Here are the key facts from yesterday’s news story on this.:

Smoking hurts mind as well as body: study

Mon Jun 9, 2008 4:12 PM ET CHICAGO (Reuters) –

Middle-aged adults who smoke tended to perform poorly on tests of memory and reasoning compared to nonsmokers, adding to the list of reasons not to smoke, French researchers said on Monday.

Analyzing previously collected data on about 5,000 British civil servants, the researchers found those who smoked were more likely than people who never smoked to be in the lowest-performing of five groups in tests of memory, reasoning, vocabulary and verbal fluency.

Smoking was associated with mental decline in middle age, as it is with dementia and a host of physical ills later in life, they found.

"Smoking in middle age is associated with memory deficit and decline in reasoning abilities," concluded Severine Sabia and colleagues from the National Institute of Health and Medical Research in Villejuif, France.”

The authors point out that people who quit smoking also tend to do better on other things that produce good health including eating right & exercising.

They also pointed out that it was harder to test the smokers after several years had passed as many of them had died & many of the remaining ones declined to participate the second time.

These facts have two implications.

For most jobs, employers will get employees more likely to think well, stay alive, & be cooperative if they only hire nonsmokers.

And, if you smoke, you are much more likely to keep your thinking abilities intact & more likely to get hired for jobs when you need them if you quit smoking.

That’s in addition to cutting your risk of cancer somewhat, & dramatically slashing your risk of heart attacks, strokes, erectile dysfunction, & peripheral artery disease AND of dying early.

In a separate online health article I read in the last week or so, was that:

People who do or begin doing regular exercise when they try to quit smoking had DOUBLE the success rate of the people who didn’t exercise.

In addition, those who gained weight after quitting & exercised only gained half as much as the people who gained weight and did NOT exercise.

This dramatic effect on quitting success is NOT at all well known.

But it clearly has these two causes I think.

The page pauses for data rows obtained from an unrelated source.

Lemma prepend_new_chain_ok b d :
  wf b → total_len b ≠ 0 → total_len b + Zlen d <= SIZE_MAX →
  ∃ r b', prepend_new_chain mm b d = Some (r, b') ∧ wf b' ∧ same_frame b b' ∧
    (r = 0 ∧ bytes b' = d ++ bytes b ∨
     r = -1 ∧ bytes b' = bytes b ∧ alloc_failed mm b b' (Zlen d)).
Proof.
  intros Hb H0 Hmax. pose proof (wf_total b Hb) as Ht. unfold prepend_new_chain, chain_alloc.
  destruct (evbuffer_chain_new mm (n_alloc b) (Zlen d)) as [tmp|] eqn:En; cycle 1.
  { exists (-1), (tick b). repeat split; try done; try apply Hb. right. repeat split; try done.
    eapply alloc_failed_new; [exact En|lia]. }
  destruct (chain_new_ok _ _ _ _ (Nat2Z.is_nonneg _) En) as (Ht1 & Ht2 & Ht3 & Ht4 & Ht5).
  rewrite (proj2 (Z.ltb_ge _ _)) by done.
  destruct (chain_prepend_ok tmp (buffer_len tmp) d) as (m & -> & Hc' & Hd'); [done|lia|lia| |done|].
  { rewrite Ht3, data_empty by done. done. }
  rewrite Ht3, Z.add_0_l in Hc', Hd'. rewrite (data_empty tmp), app_nil_r in Hd' by done.
  cbn [mbind option_bind].
  set (c' := Chain m _ _ _) in *.
  rewrite (uint64_id (total_len (tick b) + Zlen d)) by (cbn; unfold SIZE_MAX in *; lia).
  set (b1 := with_chains _ _ _ _).
  destruct (lwd_data b Hb H0) as (l1 & c & l2 & Hc & Hl & He & Hoff).
  assert (wf b1) as Hb1.
  { apply wf_with_chains.
    - constructor; [done|]. apply Hb.
    - right. exists (c' :: l1), c, l2. cbn [chains lwd tick]. rewrite Hc, Hl. repeat split; auto.
    - rewrite cbytes_cons, length_app, Hd'. cbn [total_len tick chains]. fold (bytes b).
      destruct Hb as (_ & -> & _). lia.
    - done. }
  destruct (finish_ok (count_add (Zlen d) b1)) as (Hw & Hby & Hf); [done|].
  eexists 0, _. split; [done|]. split; [done|]. split; [by apply (same_frame_trans _ b1)|]. left. split; [done|].
  rewrite Hby. unfold bytes at 1. cbn [chains count_add with_counts b1 with_chains tick].
  by rewrite cbytes_cons, Hd'.
Qed.

Lemma prepend_first_ok b d :
  wf b → chains b ≠ [] → total_len b + Zlen d <= SIZE_MAX →
  ∃ r b', prepend_first mm b d = Some (r, b') ∧ prepended b b' r d ∧
    (r = -1 → alloc_failed mm b b' (Zlen d)).
Proof.
  intros Hb Hn Hmax. unfold prepend_first. destruct (chains b) as [|c rest] eqn:Hc; [done|].
  pose proof Hb as (Hwf & Hlen & _). rewrite Hc in Hwf. apply Forall_cons in Hwf as [Hwc _].
  pose proof (data_length c Hwc) as Hdl. pose proof Hwc as (H1&H2&H3&H4&H5&H6&H7).
  assert (off c ≠ 0 → total_len b ≠ 0) as Htot.
  { intros. rewrite Hlen. unfold bytes. rewrite Hc, cbytes_cons, length_app. lia. }
  destruct (CHAIN_IMMUTABLE c) eqn:Him.
  { destruct (prepend_new_chain_ok b d) as (r & b' & -> & Hw & Hf & Hr); [done|auto|done|].
    exists r, b'. split; [done|]. split; [|intros ->; destruct Hr as [[? _]|(_&_&?)]; [done|done]].
    split; [done|]. split; [done|]. destruct Hr as [?|(?&?&?)]; [by left|right].
    split; [done|]. exists d, []. by rewrite app_nil_r. }
  rewrite (proj2 (Z.leb_le 0 _)), (proj2 (Z.leb_le (misalign c) _)) by elia. cbn [andb negb].
  set (k := if off c =? 0 then _ else _).
  assert (0 <= k ∧ k + off c <= buffer_len c ∧ (off c = 0 → 0 < k) ∧
    take (Z.to_nat (off c)) (drop (Z.to_nat k) (buffer c)) = data c) as (Hk0 & Hk1 & Hk2 & Hk3).
  { subst k. destruct (Z.eqb_spec (off c) 0) as [E|E].
    - rewrite data_empty, E by done. repeat split; (done || lia).
    - repeat split; (done || lia). }
  destruct (Z.leb_spec (Zlen d) k) as [Hfit|Hfit].
  { destruct (chain_prepend_ok c k d) as (m & -> & Hc' & Hd'); [done..|]. cbn [mbind option_bind].
    destruct (replace_first b c rest (Chain m (k - Zlen d) (off c + Zlen d) (flags c)) d) as [Hw Hby]; try done.
    set (b1 := with_chains _ _ _ _) in *.
    destruct (finish_ok (count_add (Zlen d) b1)) as (Hw1 & Hby1 & Hf1); [done|].
    eexists 0, _. split; [done|]. split; [|done]. split; [done|]. split; [done|]. left.
    split; [done|]. by rewrite Hby1. }
  destruct (prepend_room_ok b c rest k d) as (b1 & d1 & d2 & -> & Hw1 & Hf1 & Hby1 & Hd & Hd2 & Hnz); try done.
  { intros Hoff. subst k. by destruct (Z.eqb_spec (off c) 0). }
  assert (Zlen d1 + Zlen d2 = Zlen d) as Hd12 by (rewrite Hd, length_app; lia).
  cbn [mbind option_bind].
  assert (total_len b1 = k + total_len b) as Ht1.
  { destruct Hw1 as (_ & -> & _). rewrite Hby1, length_app, Hlen. lia. }
  destruct (prepend_new_chain_ok b1 d1) as (r & b' & -> & Hw & Hf & Hr); [done|done|lia|].
  exists r, b'. split; [done|]. split; [|intros ->; destruct Hr as [[? _]|(_&_&Hr)]; [done|];
    apply (alloc_failed_le mm _ _ (Zlen d1)); [lia|by eapply alloc_failed_wide]].
  split; [done|]. split; [by apply (same_frame_trans _ b1)|].
  destruct Hr as [[-> Hr]|(->&Hr&_)]; [left|right]; (split; [done|]).
  - rewrite Hr, Hby1, Hd. by rewrite <- (assoc_L (++)).
  - exists d1, d2. by rewrite Hr.
Qed.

1. The people who have the strongest motivation to take charge of their health and proactively stay healthy are those who are most likely to also exercise & the most likely to quit smoking.

So the people who do exercise AND try to quit smoking start out as more motivated.

2. People often smoke or keep smoking because it has some anti-depressant and some stress relieving components. Some even smoke as they get temporary improvement in mental concentration.

Exercise has each of those 3 effects. Many studies show it relieves depression, often as well or better than anti-depressant drugs. Exercise & the related deep breathing while exercising work to relieve stress. And, people who exercise DO think & concentrate better.

So the people who do exercise AND try to quit are getting a good bit of what smoking used to do for them WITHOUT needing to get these things from smoking.

So it’s then EASIER to quit smoking for the people who try to quit AND exercise.

And, I think the reason that the improvement in the success rate is so large, is because BOTH of these causes help produce it.

So, if you are trying to quit, here are 3 things to use.:

1. Realize it protects your memory & ability to think to quit -- in addition to everything else quitting does for you.

2. Begin thinking of yourself as someone who is proactively taking steps to protect & keep your good health.

3. And, be SURE to include regular exercise as part of your quitting effort.

(Even a few 10 minute walks each week or a few pushups when you get stressed will help. Just keep doing it.)